A classical Christian school exposes children to great works of literature, a biblical worldview and critical thinking. The aim is to prepare them not for a career but for life. A liberal arts education trains students to use their freedom (“liberal” as in pertaining to freedom) for which Christ has set them free (Gal. 5:1) rightly, and to do so in all areas of life (“art” as in the art of living).
Like the classical schools of ancient Greece, the aim is to form whole persons, not professionals, citizens not of Athens, but the gospel (see The Liberating Arts: Why We Need Liberal Arts Education [Plough Publishing House]). This involves knowing who you are in Christ. As Smith points out, contemporary culture encourages children to think about their fundamental identity quite differently: “Being a person of color, gay, disabled, a feminist, Southern, white and so on eclipsed religious affiliation in meaning.”
School of Worship
If a liberal arts education provides training in how to live well, then surely the church should be the place where people learn how to use the freedom we have in Christ to live well, with others, to the glory of God. Classical Christian education isn’t for kids only.

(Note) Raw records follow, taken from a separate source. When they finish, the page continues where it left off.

Lemma line_bounds_zip pre line post k :
  no_nl line -> length (unlines pre) <= k <= length (unlines pre) + length line ->
  line_bounds (unlines pre ++ line ++ tail_of post) k =
  (length (unlines pre), length (unlines pre) + length line).
Proof.
  intros Hn Hk. unfold line_bounds. set (u := unlines pre) in *.
  destruct (Nat.eqb _ 0) eqn:E0.
  - tobool. rewrite !length_app in E0. f_equal; lia.
  - rewrite Nat.min_l by (rewrite !length_app; lia). f_equal.
    + apply bounds_start_spec; [done|apply unlines_last|lia].
    + rewrite skipn_app, skipn_all2 by lia. rewrite app_nil_l, skipn_app.
      replace (k - length u - length line) with 0 by lia. rewrite drop_0.
      rewrite bounds_end_spec; [rewrite length_drop; lia| |apply tail_of_head].
      by apply Forall_drop.
Qed.

Lemma slice_zip pre line post :
  slice (unlines pre ++ line ++ tail_of post) (length (unlines pre))
    (length (unlines pre) + length line) = line.
Proof.
  unfold slice. rewrite drop_app_length.
  replace (_ - _) with (length line) by lia. by rewrite take_app_length.
Qed.

Lemma filter_no_nl l n : no_nl l -> List.filter (fun b => b ==? 10) (take n l) = [].
Proof.
  intros H. apply (Forall_take _ n) in H. apply filter_all_false. intros x Hx.
  rewrite List.Forall_forall in H. by apply H.
Qed.

(** Every offset lies on one line of the split. *)
Lemma line_zip blob k :
  k <= length blob -> exists pre line post,
    split_lines blob = pre ++ line :: post /\ blob = unlines pre ++ line ++ tail_of post /\
    length pre = line_of blob k /\ no_nl line /\ Forall no_nl pre /\ Forall no_nl post /\
    length (unlines pre) <= k <= length (unlines pre) + length line.
Proof.
  intros Hk.
  enough (exists pre line post, split_lines blob = pre ++ line :: post /\
    length pre = line_of blob k /\
    length (unlines pre) <= k <= length (unlines pre) + length line)
    as (pre & line & post & E & Hl & Hr).
  { pose proof (split_lines_no_nl blob) as Hn. rewrite E in Hn.
    apply Forall_app in Hn as [Hp Hn]. apply Forall_cons in Hn as [Hn Hq].
    exists pre, line, post. split_and!; try done; try lia. by apply split_lines_zip. }
  destruct (split_lines_spec blob) as (line & rest & -> & -> & Hn).
  revert line k Hk Hn; induction rest as [|l rest IH]; intros line k Hk Hn; simpl in *.
  - apply Forall_cons in Hn as [Hn _]. exists [], line, []. split; [done|].
    rewrite app_nil_r in Hk |- *. simpl. unfold line_of. rewrite filter_no_nl by done. simpl. lia.
  - apply Forall_cons in Hn as [Hn Hr]. unfold line_of in *.
    destruct (decide (k <= length line)) as [Hle|Hgt].
    + exists [], line, (l :: rest). split; [done|]. simpl. split; [|lia].
      rewrite take_app_le by lia. by rewrite filter_no_nl.
    + rewrite length_app in Hk; simpl in Hk.
      destruct (IH l (k - S (length line)) ltac:(lia) Hr) as (pre & m & post & E & Hl & Hb).
      exists (line :: pre), m, post. split; [simpl; by rewrite E|].
      split; [|simpl; rewrite length_app; simpl; lia].
      rewrite take_app_ge by lia. replace (k - length line) with (S (k - S (length line))) by lia.
      simpl. rewrite List.filter_app, length_app. simpl. rewrite <- Hl.
      rewrite <- (firstn_all line), filter_no_nl by done. done.
Qed.

(** ** The search computes the reference *)

Definition phase_ok (p : Phase) (budget cost : Z) (ans : bool) : Prop :=
  match p with
  | Hit => ans = true
  | Next b => ans = false /\ (budget - cost <= b)%Z
  | NoBudget => (budget < cost)%Z
  end.

Lemma inspect_ok toks l b :
  phase_ok (inspect toks l b) b (128 * (Z.of_nat (length l) + 1)) (line_has_directive l toks).
Proof.
  unfold inspect, checked_sub, line_cost. destruct (_ <=? b)%Z eqn:E; tobool; simpl; [|lia].
  destruct (line_has_directive l toks); simpl; [done|]. split; [done|lia].
Qed.

Section search_ok.
Variable toks : list bytes.

Lemma backward_ok pre : forall line post fuel b,
  Forall no_nl pre -> length (unlines pre) <= fuel ->
  phase_ok (backward toks (unlines pre ++ line ++ tail_of post) fuel (length (unlines pre)) b) b
    (128 * Z.of_nat (length (unlines pre))) (directive_above toks (rev pre)).
Proof.
  induction pre as [|l pre IH] using rev_ind; intros line post fuel b Hn Hf.
  { destruct fuel; simpl; split; lia || done. }
  apply Forall_app in Hn as [Hn Hl]. apply Forall_cons in Hl as [Hl _].
  assert (unlines (pre ++ [l]) ++ line ++ tail_of post =
    unlines pre ++ l ++ tail_of (line :: post)) as ->.
  { rewrite unlines_app. simpl. by rewrite <- !app_assoc. }
  assert (length (unlines (pre ++ [l])) = length (unlines pre) + length l + 1) as Hlen.
  { rewrite unlines_app, length_app. simpl. rewrite length_app. simpl. lia. }
  rewrite Hlen in *. destruct fuel as [|fuel]; [lia|]. cbn [backward].
  rewrite (proj2 (Nat.eqb_neq (length (unlines pre) + length l + 1) 0)) by lia.
  rewrite (line_bounds_zip pre l (line :: post)) by first [done | lia].
  rewrite rev_unit. cbn [directive_above].
  destruct (_ <=? _) eqn:El; tobool.
  { rewrite (proj2 (Nat.ltb_ge 0 (length l))) by lia. split; [done|lia]. }
  rewrite (proj2 (Nat.ltb_lt 0 (length l))) by lia. rewrite slice_zip. simpl.
  pose proof (inspect_ok toks l b) as Hi.
  destruct (inspect toks l b) as [|b'|]; simpl in Hi.
  - rewrite Hi. done.
  - destruct Hi as [-> Hb]. simpl.
    destruct (should_skip_for_directive_search l); simpl; [|split; [done|lia]].
    destruct (Nat.eqb _ 0) eqn:E0; tobool.
    + assert (pre = []) as -> by (destruct pre as [|[|? ?] ?]; done).
      simpl. split; [done|lia].
    + specialize (IH l (line :: post) fuel b' Hn ltac:(lia)).
      simpl in IH. destruct (backward _ _ _ _ _); simpl in *; [done| |lia].
      split; [tauto|lia].
  - simpl. lia.
Qed.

The idea is neither outrageous nor novel. The patristic scholar Frances Young has a chapter on the “school-like” character of early churches in her study of early Christianity, Scripture, The Genesis of Doctrine in Early Christianity, Vol. 1 (Eerdmans). The most important thing Christians learn is how to read the Bible, a text that both informs and forms, instructs and transforms. This, she argues, was why doctrine—right teaching—was necessary. The church’s claim to teach the truth of Scripture is why the church fathers called the church a schola Christi: a school of Christ.
A quote attributed to Jennifer Aniston reads, “I don’t have a religion. I believe in a God. I don’t know what it looks like, but it’s my God, my own interpretation of the supernatural.” Is it? Is it subjective interpretation all the way down? Having a personal relationship with God is wonderful—unless it becomes a license for individuals to decide for themselves who or what God is to them. I doubt many of us would be comfortable if our airline pilots learned to fly like that. Yet, oddly enough, many people don’t seem to mind if their pastors lack formal training.
Perhaps that’s because they fail to appreciate what’s at stake. If a pilot fails, the plane cannot accomplish its mission: getting from one place to another. Something much more consequential is at stake in church when pastors fail in their mission of making disciples.
God gave us Scripture for teaching and training in godliness (2 Tim. 3:16). The Bible is not culturally obsolete, because it remains eminently useful for this purpose. So does the church. It, too, is part of God’s outreach, and curriculum.
As the law serves as a pedagogue to bring sinners to Christ, so the gospel helps people to know God and learn Christ and, in so doing, come to know themselves and the ultimate purpose of life.
What is that purpose? According to the Westminster Shorter Catechism, it is “to glorify God and enjoy him forever.” Jesus gives a similar answer, and an informal theological education, to the woman at the well: God the Father is seeking people who know how to worship him in spirit and truth (John 4:23).
The church is a classical Christian school that trains disciples to worship in truth (orthodoxy; right thinking) and spirit (orthodoxology; right devotion). Evangelism is the church’s speech to the outside world, but worship is where it learns its grammar. Training pastors to shape worshipers is the true end of theological education, and worship the supreme Christian liberal art.